De plus, ce roman m'avait été conseillé de longue date, justement par des amateurs du King, et cela faisait donc quelques années que je me le réservais de coté.
Au final, qu'est-ce que ça donne ?
Eh ben, effectivement, il a les qualités de son aîné et tout concorde pour en faire rapidement, dès les premières pages, un de ces petits divertissements horrifiques comme je les aime !
Malheureusement, durant les premières centaines de pages, le roman ne tient pas toutes ses promesses.

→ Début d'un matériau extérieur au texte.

(* ===== verification/RuntimeExamples.v ===== *)
(** * A small program on the fiber runtime

    A concrete set-up (one mutex, one condition variable, a first-fit
    allocator, a [select] that reports everything it is asked for) and a
    program of two fibers that share the mutex; the memories its run goes
    through represent good abstract states. *)

From S2P Require Import Prelude Bytes ListSpec ListSeg ListCheck ListCommon ListPtr ListPtrSpec ListSim Error Misc.
From S2P Require Import Fiber Sync Select Scheduler Fuel.
From S2P Require Import Runtime RuntimeStep RuntimeSched RuntimeSim RuntimeOps RuntimeIo RuntimeLoop RuntimeSpawn.
From S2P Require Import RuntimeRun RuntimeMain RuntimeBoot.

Open Scope Z_scope.

Definition ex_setup : setup := Setup 64 256 16 120 136 208 {[1024]} {[2048]}.

Lemma ex_setup_ok : setup_ok ex_setup.
Proof.
  split; cbn; unfold FIBER_T, STACK_ALIGNMENT, USER_END; try lia.
  - intros x [->%elem_of_singleton| ->%elem_of_singleton]%elem_of_union; lia.
  - set_solver.
Qed.

(** Memory before [dfk_work]: the context, and the objects with empty wait
    queues. *)
Definition ex_lists : mem :=
  match (dfk_list_init 1032;; dfk_list_init 2056) (LMem ∅ ∅) with Ok (_, m) => m | Err _ => LMem ∅ ∅ end.
Definition ex_mem : kmem mem :=
  KMem ex_lists (BMem {[1032 := None; 2056 := None]} ∅) {[64 := Dfk 0 0 256 0 0]} ∅ ∅
    {[1024 := MutexObj 64 0]} {[2048 := CondObj 64]} ∅ ∅ ∅ 0 0.

Lemma ex_queues l : waitqueue ex_setup l -> l = 1032 \/ l = 2056.
Proof.
  intros [(m & Hm & ->)|(c & Hc & ->)].
  - change (m ∈ ({[1024]} : gset Z)) in Hm. apply elem_of_singleton in Hm as ->. by left.
  - change (c ∈ ({[2048]} : gset Z)) in Hc. apply elem_of_singleton in Hc as ->. by right.
Qed.

Lemma ex_seeds : seeds (It := dfk_list_it) ex_setup ex_mem ∅.
Proof.
  split; try (intros f Hf; by apply not_elem_of_empty in Hf);
    try (intros f g Hf; by apply not_elem_of_empty in Hf); cbn.
  - by eexists.
  - intros f. rewrite lookup_empty. split; [by intros ?%not_elem_of_empty|by intros []].
  - intros f fo. by rewrite lookup_empty.
  - intros m. change (({[1024 := MutexObj 64 0]} : gmap Z dfk_mutex_t) !! m =
      if decide (m ∈ ({[1024]} : gset Z)) then Some (MutexObj 64 0) else None).
    destruct (decide (m = 1024)) as [->|Hm]; [by rewrite lookup_singleton_eq, decide_True by set_solver|].
    by rewrite lookup_singleton_ne, decide_False by set_solver.
  - intros c Hc. change (c ∈ ({[2048]} : gset Z)) in Hc. by apply elem_of_singleton in Hc as ->.
  - done.
  - intros l [->| ->]%ex_queues; split; try (intros f Hf; by apply not_elem_of_empty in Hf); by eexists.
  - assert (wp (list_init (It := dfk_list_it) 1032;; list_init (It := dfk_list_it) 2056) (LMem ∅ ∅ : mem)
      (fun _ m => lrep m (LSpec (<[2056 := []]> (<[1032 := []]> ∅)) ∅))) as H.
    { apply wp_bind. eapply wp_mono; [eapply law_init; [apply no_lists_rep|done|done]|].
      intros [] m Hm. eapply wp_mono; [by eapply law_init|]. done. }
    exists (LSpec (<[2056 := []]> (<[1032 := []]> ∅)) ∅). split; [exact H|]. split_and!; cbn.
    + by intros l [->| ->]%ex_queues.
    + intros l xs. rewrite !lookup_insert_Some, lookup_empty. naive_solver.
    + intros f Hf. by apply not_elem_of_empty in Hf.
Qed.

(** [select] reports every descriptor it is given. *)
Definition ex_select (n : nat) (maxfd : Z) (r w x : list Z) : select_result := SelReady r w [].

Lemma ex_select_ok : no_select_error ex_select.
Proof. done. Qed.

(** The worker takes the mutex; the main fiber holds it for two more turns
    after the worker was spawned, then reads from descriptor 5. *)
Definition ex_worker (arg : Z) : code := Lock 1024 (Unlock 1024 Return).
Definition ex_main (arg : Z) : code :=
  Lock 1024 (Spawn ex_worker 0 0 (fun _ => Postpone (Postpone (Unlock 1024 (Io 5 DFK_IO_IN (fun _ => Return)))))).

Lemma ex_main_user p : user (b_mutexes ex_setup) (b_conds ex_setup) (ex_main p).
Proof.
  repeat (constructor; intros); cbn; try set_solver; lia.
Qed.

(** The state a successful run leaves. *)
Definition final {S A} (m : M S A) (s : S) : S := match m s with Ok (_, s') => s' | Err _ => s end.
Definition succeeds {S A} (m : M S A) (s : S) (P : A -> bool) : bool :=
  match m s with Ok (a, _) => P a | Err _ => false end.

Lemma wp_final {S A} (m : M S A) s (P : A -> bool) (Q : A -> S -> Prop) :
  wp m s Q -> succeeds m s P = true -> exists a, P a = true /\ Q a (final m s).
Proof.
  unfold wp, succeeds, final. destruct (m s) as [[a s']|]; [|done]. intros HQ HP. by exists a.
Qed.

Lemma wpe_final {S A} (m : M S A) (E : fault -> Prop) s (P : A -> bool) (Q : A -> S -> Prop) :
  wpe m E s Q -> succeeds m s P = true -> exists a, P a = true /\ Q a (final m s).
Proof.
  unfold wpe, succeeds, final. destruct (m s) as [[a s']|]; [|done]. intros HQ HP. by exists a.
Qed.

Lemma final_ok {S A} (m : M S A) s (P : A -> bool) : succeeds m s P = true -> exists a, m s = Ok (a, final m s) /\ P a = true.
Proof. unfold succeeds, final. destruct (m s) as [[a s']|]; [|done]. intros HP. by exists a. Qed.

(** ** Startup *)

#[local] Notation spawn ep arg := (dfk__spawn (It := dfk_list_it) first_fit 16 64 ep arg 0).

Definition ex_k1 : kmem mem := final (spawn ex_main 7) ex_mem.
Definition ex_k2 : kmem mem := switch 2320 (final (spawn (fun arg => SchedulerMain arg) 2064) ex_k1).
Definition ex_k3 : kmem mem := final (spawn (fun arg => LoopStart arg) 2528) ex_k2.
Definition ex_start : M (kmem mem) unit :=
  ((dfk__eventloop_init (It := dfk_list_it) 2528 64;;
    dfk__scheduler_init (It := dfk_list_it) 2456 2320 2576);;
   update dfks_of 64 (fun d => Dfk 2456 2528 (default_stack_size d) (dfk_errno d) (sys_errno d)));;
  dfk__resume (It := dfk_list_it) 2456 2064.
Definition ex_boot : kmem mem := final ex_start ex_k3.

Lemma ex_spawn k F ep arg p : seeds (It := dfk_list_it) ex_setup k F -> p <> 0 ->
  succeeds (spawn ep arg) k (Z.eqb p) = true ->
  let k' := final (spawn ep arg) k in
  p ∉ F /\ seeds (It := dfk_list_it) ex_setup k' ({[p]} ∪ F) /\ k_ctx k' = <[p := ep arg]> (k_ctx k) /\ k_at k' = k_at k.
Proof.
  intros Hs Hp Hrun k'. edestruct (wp_final (spawn ep arg) k (Z.eqb p)) as (r & Hr & HQ); [|exact Hrun|].
  - eapply (seed_spawn ex_setup ex_setup_ok first_fit first_fit_ok k F ep arg 0
      (fun r k' => r <> 0 -> r ∉ F /\ seeds (It := dfk_list_it) ex_setup k' ({[r]} ∪ F) /\
        k_ctx k' = <[r := ep arg]> (k_ctx k) /\ k_at k' = k_at k)); [done|by left|done|].
    intros p' k1 _ Hp' Hs1 Hc1 Ha1 _. by split_and!.
  - apply Z.eqb_eq in Hr as <-. by apply HQ.
Qed.

Lemma ex_seeds3 : seeds (It := dfk_list_it) ex_setup ex_k3 ({[2320]} ∪ ({[2576]} ∪ {[2064]})) /\
  k_ctx ex_k3 !! 2064 = Some (ex_main 7) /\ k_ctx ex_k3 !! 2576 = Some (LoopStart 2528) /\ k_at ex_k3 = 2320.
Proof.
  destruct (ex_spawn ex_mem ∅ ex_main 7 2064 ex_seeds) as (_ & S1 & C1 & _); [done|by vm_compute|].
  fold ex_k1 in S1, C1.
  destruct (ex_spawn ex_k1 _ (fun arg => SchedulerMain arg) 2064 2320 S1) as (_ & S2 & C2 & _); [done|by vm_compute|].
  apply (seeds_switch ex_setup _ _ 2320) in S2. fold ex_k2 in S2.
  destruct (ex_spawn ex_k2 _ (fun arg => LoopStart arg) 2528 2576 S2) as (_ & S3 & C3 & A3); [done|by vm_compute|].
  fold ex_k3 in S3, C3, A3. split_and!.
  - by replace ({[2320]} ∪ ({[2576]} ∪ {[2064]}) : gset Z) with ({[2576]} ∪ ({[2320]} ∪ ({[2064]} ∪ ∅)) : gset Z) by set_solver.
  - rewrite C3, lookup_insert_ne by done. change (k_ctx ex_k2) with (k_ctx (final (spawn (fun arg => SchedulerMain arg) 2064) ex_k1)).
    rewrite C2, lookup_insert_ne, C1 by done. by rewrite lookup_insert_eq.
  - rewrite C3. by rewrite lookup_insert_eq.
  - by rewrite A3.
Qed.

(** ** The run *)

Definition ex_layout : layout := layout_of ex_setup 2320 2576.
#[local] Notation ly := ex_layout.
#[local] Notation ex_good := (good 2320 2576 2528 (frame_at ly) {[1024]} {[2048]}).

Lemma ex_layout_ok : layout_ok ly.
Proof.
  destruct ex_seeds3 as (Hs & _). by apply (layout_of_ok ex_setup ex_setup_ok 2320 2576 2064 ex_k3 Hs).
Qed.

Lemma ex_boot_rep : exists a, krep ly ex_boot a /\ ex_good a /\ cur a = 2320 /\ q a (LLocal 2320) = [] /\
  q a LPend = [2064] /\ (size (fibers a) < 30)%nat.
Proof.
  destruct ex_seeds3 as (Hs & Hc & Hl & Ha). set (a := boot_state ex_setup 2320 2576 2064 ex_k3).
  assert (krep ly ex_boot a) as Hk.
  { edestruct (wp_final ex_start ex_k3 (fun _ => true) (fun _ k' => krep ly k' a)) as (_ & _ & Hk);
      [|vm_compute; reflexivity|exact Hk].
    apply (boot_spec ex_setup ex_setup_ok 2320 2576 2064 ex_k3 Hs); [|exact Ha|].
    - split_and!; discriminate.
    - intros k' Hk'. exact Hk'. }
  assert (ex_good a) as Hg.
  { apply (good_boot ex_setup ex_setup_ok 2320 2576 2064 ex_k3 Hs) with (c := ex_main 7);
      [split_and!; discriminate|exact Hc|apply ex_main_user|exact Hl]. }
  exists a. refine (conj Hk (conj Hg (conj eq_refl (conj eq_refl (conj eq_refl _))))).
  apply Nat.ltb_lt. vm_compute. reflexivity.
Qed.

#[local] Notation sched := (dfk__scheduler (It := dfk_list_it) first_fit 16 (frame_at ly) ex_select 30 2456).

(** Memory [k] is between two iterations of the scheduler. *)
Definition ex_between (k : kmem mem) (a : astate) : Prop :=
  krep ly k a /\ ex_good a /\ cur a = 2320 /\ q a (LLocal 2320) = [].

Lemma ex_iterate k a : ex_between k a -> succeeds sched k negb = true ->
  exists b, iteration 2320 2576 (frame_at ly) a b /\ ex_between (final sched k) b.
Proof.
  intros (Hk & Hg & Hc & Hl) Hrun.
  edestruct (wpe_final sched _ k negb _ (dfk__scheduler_refines ly ex_layout_ok first_fit first_fit_ok ex_select
    ex_select_ok 30 k a Hk Hg Hc Hl) Hrun) as (r & Hr & HQ).
  destruct r; [discriminate Hr|]. destruct HQ as (_ & b & Hit & Hk' & Hg' & Hc' & Hl'). exists b.
  exact (conj Hit (conj Hk' (conj Hg' (conj Hc' Hl')))).
Qed.

(** What is known of a queue from its first element in memory. *)
Lemma ex_front k a n h : krep ly k a -> static ly n -> n <> LFds -> h <> 0 ->
  succeeds (dfk_list_front (laddr ly n)) (k_lists k) (Z.eqb h) = true ->
  exists xs, q a n = to_fiber h :: xs.
Proof.
  intros Hk Hn Hfd Hh Hrun. destruct (kr_lists _ _ _ Hk) as (σ & Hl & Hσ).
  destruct (wp_final _ _ (Z.eqb h) _ (law_front (It := dfk_list_it) _ σ _ (hk n <$> q a n) Hl (lk_static _ _ _ Hσ n Hn)) Hrun)
    as (r & Hr & HQ & _).
  - apply Z.eqb_eq in Hr as <-. destruct (q a n) as [|f xs]; [by subst h|]. exists xs.
    cbn in HQ. subst h. assert (hk n f = f_hook f) as -> by by destruct n. by rewrite to_fiber_hook.
Qed.

(** After one iteration the worker is pending, after two it waits for the
    mutex, after three it has it. *)
Definition ex_run1 : kmem mem := final sched ex_boot.
Definition ex_run2 : kmem mem := final sched ex_run1.
Definition ex_run3 : kmem mem := final sched ex_run2.

Lemma ex_run2_rep : exists a xs, ex_between ex_run2 a /\ q a (LMutex 1024) = 2832 :: xs.
Proof.
  destruct ex_boot_rep as (a0 & Hk & Hg & Hc & Hl & _).
  destruct (ex_iterate ex_boot a0) as (a1 & _ & H1); [exact (conj Hk (conj Hg (conj Hc Hl)))|vm_compute; reflexivity|].
  fold ex_run1 in H1.
  destruct (ex_iterate ex_run1 a1 H1) as (a2 & _ & H2); [vm_compute; reflexivity|]. fold ex_run2 in H2.
  destruct (ex_front ex_run2 a2 (LMutex 1024) 2848 (proj1 H2)) as (xs & Hq).
  - change (1024 ∈ ({[1024]} : gset Z)). by apply elem_of_singleton.
  - discriminate.
  - discriminate.
  - vm_compute. reflexivity.
  - exists a2, xs. exact (conj H2 Hq).
Qed.

(** The first turn of the main fiber has begun. *)
#[local] Notation to_local := (zoom klists (list_init (It := dfk_list_it) (frame_at ly (l_sfiber ly)));;
  zoom klists (list_move (It := dfk_list_it) (s_pending (l_sched ly)) (frame_at ly (l_sfiber ly)))).
Definition ex_turn : M (kmem mem) unit :=
  to_local;;
  zoom klists (list_pop_front (It := dfk_list_it) (laddr ly (LLocal 2320)));;
  update scheds_of 2456 (set_current 2064);;
  dfk_yield 2320 2064.
Definition ex_turning : kmem mem := final ex_turn ex_boot.

Lemma ex_turn_rep : exists a, krep ly ex_turning a /\ ex_good a /\ cur a = 2064 /\ (size (fibers a) < 30)%nat.
Proof.
  destruct ex_boot_rep as (a & Hk & Hg & Hc & Hl & Hp & Hsz).
  assert (good 2320 2576 2528 (frame_at ly) {[1024]} {[2048]} (a_batch 2320 a)) as Hg1.
  { eapply rstep_good; [apply _|exact Hg|]. right. by apply sstep_batch. }
  set (b := a_run 2320 2064 [] (a_batch 2320 a)).
  assert (q (a_batch 2320 a) (LLocal 2320) = [2064]) as Hq.
  { unfold a_batch. rewrite q_set_ne by done. by rewrite q_set_eq. }
  assert (ex_good b) as Hgb.
  { eapply rstep_good; [apply _|exact Hg1|]. right. by apply sstep_run. }
  assert (krep ly ex_turning b) as Hkb.
  { edestruct (wp_final ex_turn ex_boot (fun _ => true) (fun _ k' => krep ly k' b)) as (_ & _ & H);
      [|vm_compute; reflexivity|exact H].
    apply wp_bind. eapply (batch_spec ly ex_layout_ok ex_boot a); [exact Hk|exact Hg|exact Hl|]. intros k1 Hk1.
    destruct Hg1 as (loc & Hi & He). pose proof (sched_live ly _ _ Hi) as HS.
    assert (2064 ∈ fibers (a_batch 2320 a)) as Hf.
    { assert (loc !! 2064 = Some (Queued (LLocal 2320))) as Hloc
        by (eapply loc_queued; [exact Hi|discriminate|exact Hq]).
      exact (proj1 (loc_fiber _ _ _ _ Hi Hloc)). }
    apply wp_bind. eapply (krep_pop ly ex_layout_ok k1 _ (LLocal 2320)); [exact Hk1|cbn; set_solver|discriminate|exact Hq|]. intros l Hk2.
    destruct (kr_sched _ _ _ Hk2) as (s & Hs & H1 & H2 & H3 & H4).
    apply wp_bind. eapply wp_update; [done|exact Hs|].
    set (k2 := hset _ _ _). assert (krep ly k2 (set_q (LLocal 2320) [] (a_batch 2320 a))) as Hk3.
    { split; try apply Hk2. exists (set_current 2064 s). cbn. rewrite lookup_insert_eq. by split_and!. }
    eapply dfk_yield_spec; [exact ex_layout_ok|exact Hk3|exact HS|exact Hf|]. intros k4 Hk4. exact Hk4. }
  exists b. split; [exact Hkb|]. split; [exact Hgb|]. split; [reflexivity|exact Hsz].
Qed.

Lemma ex_next k : (exists a, ex_between k a) -> succeeds sched k negb = true -> exists a, ex_between (final sched k) a.
Proof. intros [a Ha] Hrun. destruct (ex_iterate k a Ha Hrun) as (b & _ & Hb). by exists b. Qed.

(** After three more there is nothing left to do. *)
Definition ex_run6 : kmem mem := final sched (final sched (final sched ex_run3)).

Lemma ex_run6_rep : exists a, ex_between ex_run6 a.
Proof.
  destruct ex_run2_rep as (a & _ & H & _). unfold ex_run6.
  do 3 (apply ex_next; [|vm_compute; reflexivity]). unfold ex_run3.
  apply ex_next; [by exists a|vm_compute; reflexivity].
Qed.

Plusieurs raisons à cela :
-Les personnages, pour commencer. Si Stephen King, dans Ça (le "modèle", ai-je envie de dire), arrive à nous attacher à chacun de ses personnages et à nous retransmettre par ses mots toute la magie de l'enfance, Simmons, lui, nous pond des protagonistes plutôt quelconques. Comme tu disais Lucy, au début on a l'impression que ce sont tous les mêmes et on peine à coller un visage ou même une personnalité sur chacun de ces persos. Heureusement, durant le dernier tiers et les événements allant s'accélerant, on commence (un peu mieux) à saisir les caractéristiques, les doutes et les angoisses de chacun et de fait, on comprend mieux leurs motivations.
Mais oui, il manque clairement une personnalisation forte de ceux-ci et on ne ressent pas à travers eux la magie de l'enfance et de ses codes que Stephen King arrive à insuffler dans son chef d'oeuvre. Ici, on sent que malgré l"attachement de Simmons pour ses personnages, il les décrit avec son regard d'adulte et sans cette nostalgie et cette innocence touchante qui rend le book de SK inoubliable. J'ai bien aimé Duane et peut-être Mike, mais sans plus...
-Autre point qui m'a dérangé : l'omniprésence d'éléments théologiques et religieux dans l'intrigue. OK je suis athée et tout le monde a le droit d'avoir ses croyances, mais j'ai du mal avec ces auteurs qui étalent leur foi et leur(s) confession(s) à longueur de page, Dan Simmons compris. Alors dans Endymion c'était plutôt intéressant, car cet aspect débouchait sur de réelles réflexions sur le rapport de l'Homme à la Divinité et la place de l'un et l'autre dans le grand ordre universel - méditations qui nous ramenaient inévitablement au genre humain et ses excès, ses faiblesses mais aussi sur sa force - mais ici, on retombe dans les gros clichés et banalités propres au genre horreur/fantastique. Et blablabla le Mal, et blablabla l'eau bénite et blablabla mon cul...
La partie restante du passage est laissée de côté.